U.S. envoy urges probe into Kyrgyzstan rampages

BISHKEK, Kyrgyzstan — A top U.S. envoy called Saturday for an independent investigation into the violence that has devastated southern Kyrgyzstan, as amateur video emerged of unarmed Uzbeks gathering to defend their town during the attacks.

Prosecutors on Saturday charged Azimzhan Askarov, the head of a prominent human rights group who shot the video, with inciting ethnic hatred. Askarov had accused the military of complicity in the bloody rampages that sent hundreds of thousands of Uzbeks fleeing for their lives.

The country’s rights ombudsman Tursunbek Akun insisted the charges against Askarov were fabricated, and activists in Bishkek demonstrated before U.N. offices to demand his release.

Entire Uzbek neighborhoods in southern Kyrgyzstan have been reduced to scorched ruins by rampaging mobs of ethnic Kyrgyz who forced nearly half of the region’s roughly 800,000 Uzbeks to flee. Interim President Roza Otunbayeva said up to 2,000 people may have died in the clashes.

Kyrgyz authorities say the violence was sparked by supporters of ex-president Kurmanbek Bakiyev, who was toppled in April amid accusations of corruption. The U.N. has said the unrest appeared orchestrated, but has stopped short of assigning blame. Bakiyev, from exile, has denied any involvement.

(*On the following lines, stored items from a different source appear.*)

(** [_execute], up to the await of [dispatcher.send]. *)
Definition _execute (now : time) (c : call) : op (task + Result value) :=
  let rid := c_request c in
  g ← get_state;
  match _cancelled_before_dispatch rid g with
  | Some info => mret (inr (RErr info))
  | None =>
      seq ← (if mutating c then
               on_sessions (SessionManager.begin_operation (c_record c) rid) ≫= λ _,
               n ← on_sessions (SessionManager.allocate_operation_seq (c_record c));
               mret (Some n)
             else mret None);
      r ← deref (c_record c);
      let e := {|
        ce_request_id := rid; ce_session_id := SessionRecord.session_id r;
        ce_binding_token := SessionRecord.binding_token r;
        ce_episode_id := SessionRecord.episode_id r; ce_operation_seq := seq;
        ce_operation := c_operation c; ce_deadline := c_deadline c;
        ce_priority := _default_priority g; ce_payload := c_payload c;
        ce_trace_context := [(KStr "application_id", VStr (SessionRecord.application_id r))] |} in
      match SessionRecord.worker_rank r with
      | None => raise (RuntimeApiError (error_of ErrorCode.WORKER_LOST
          ("session " +:+ SessionRecord.session_id r +:+ " has no worker binding")
          [("session_id", VStr (SessionRecord.session_id r))]))
      | Some rank =>
          _require_dispatcher ≫= λ _,
          on_operations (OperationRegistry.mark_running now rid (Some rank)) ≫= λ _,
          mret (inl (WaitingPermit c rank e))
      end
  end.

(** The end of [_dispatch_one] after admission: the lock it holds is left, the quota given
    back. *)
Definition leave (c : call) (holds : bool) (x : Result value) : op (task + response) :=
  (if holds then modify (λ g, set_locked (locked g ∖ {[ c_record c ]}) g) else mret tt) ≫= λ _,
  on_admission (AdmissionController.complete_operation (c_application c) (c_session c)) ≫= λ _,
  mret (inr (Answer (c_request c) x)).

(** A segment of [_dispatch_one] after admission, with its [except] and [finally]. *)
Definition conclude (c : call) (holds : bool) (m : op (task + Result value)) :
    op (task + response) :=
  res ← attempt m;
  match res with
  | Ok (inl tk) => mret (inl tk)
  | Ok (inr x) => leave c holds x
  | Raise e => leave c holds (RErr (normalize e))
  end.

(** What a repeated request is answered. *)
Definition repeated (rid : RequestId) (o : OperationRecord) : Result value :=
  if is_terminal o then
    match error o with Some e => RErr e | None => ROk (rec_value o) end
  else RErr (error_of ErrorCode.SESSION_NOT_READY
    ("request " +:+ rid +:+ " is still " +:+ OperationState.name (state o))
    [("request_id", VStr rid); ("state", VStr (OperationState.name (state o)))]).

(** Every batch call takes the lock, [observe(consistency="eventual")] apart. *)
Definition takes_lock (o : EnvOperation.t) (eventual : bool) : bool :=
  negb (bool_decide (o = EnvOperation.OBSERVE) && eventual).

(** [_dispatch_one], up to its first await. *)
Definition _dispatch_one (now1 now2 now3 : time) (sid : SessionId) (o : EnvOperation.t)
    (payload : value) (rid : RequestId) (deadline : option time) (eventual : bool) :
    op (task + response) :=
  found ← attempt (on_sessions (_require_session sid o));
  match found with
  | Raise e => mret (inr (Answer rid (RErr (normalize e))))
  | Ok l =>
      r ← deref l;
      let app := SessionRecord.application_id r in
      admitted ← attempt (on_admission (AdmissionController.admit_operation now1 app sid deadline 0 None));
      match admitted with
      | Raise e => mret (inr (Answer rid (RErr (normalize e))))
      | Ok _ =>
          let c := Call l app sid rid o payload deadline (takes_lock o eventual) in
          conclude c false (
            begun ← on_operations (OperationRegistry.begin now2 rid (Some sid) o payload None);
            if negb begun.2 then mret (inr (repeated rid begun.1))
            else if c_take_lock c then mret (inl (WaitingLock c))
            else _execute now3 c)
      end
  end.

Many ethnic Uzbeks also accused security forces of standing by or helping majority Kyrgyz mobs as they slaughtered Uzbeks and burned neighborhoods. Col. Iskander Ikramov, chief of the Kyrgyz military in the south, said the army didn’t interfere because it is not a police force.

U.S. Assistant Secretary of State Robert Blake met with Otunbayeva in Bishkek, the capital, on Saturday after touring several packed refugee camps in neighboring Uzbekistan.

Blake said the interim government should probe the violence and “such an investigation should be complemented by an international investigation by a credible international body.”

He said the U.S. was working with the Kyrgyz government to make sure the refugees would be able to return home safely. The United States has released $32.2 million in aid, and Russia and France also sent planeloads of relief gear.

Askarov’s video, which was shot June 13 at the height of the rampages, shows a few dozen Uzbeks pacing nervously around a square in Bazar-Korgon, an ethnic Uzbek settlement, apparently before rioters descended. Armed with only sticks and stones, several men are seen heading across the square as gun shots ring out and smoke rises in background.

“Are we going to just sit around and wait for them?” one man says in Uzbek. In a different shot, a voice colleagues confirm as Askarov’s is heard saying “They’re getting close.”

“So many people have died over there. … One armed group is gone; there is still another which has stayed. They’re shooting from the direction of the prison, and Uzbeks have nothing but sticks one meter or half a meter long. There is smoke rising and I have no idea what’s left there,” Askarov says.

Destruction caused during the rampages was visible Saturday in parts of Bazar-Korgon, and Askarov’s office was one of several gutted buildings.

The United Nations estimates 400,000 people have fled their homes and about 100,000 of them have entered Uzbekistan.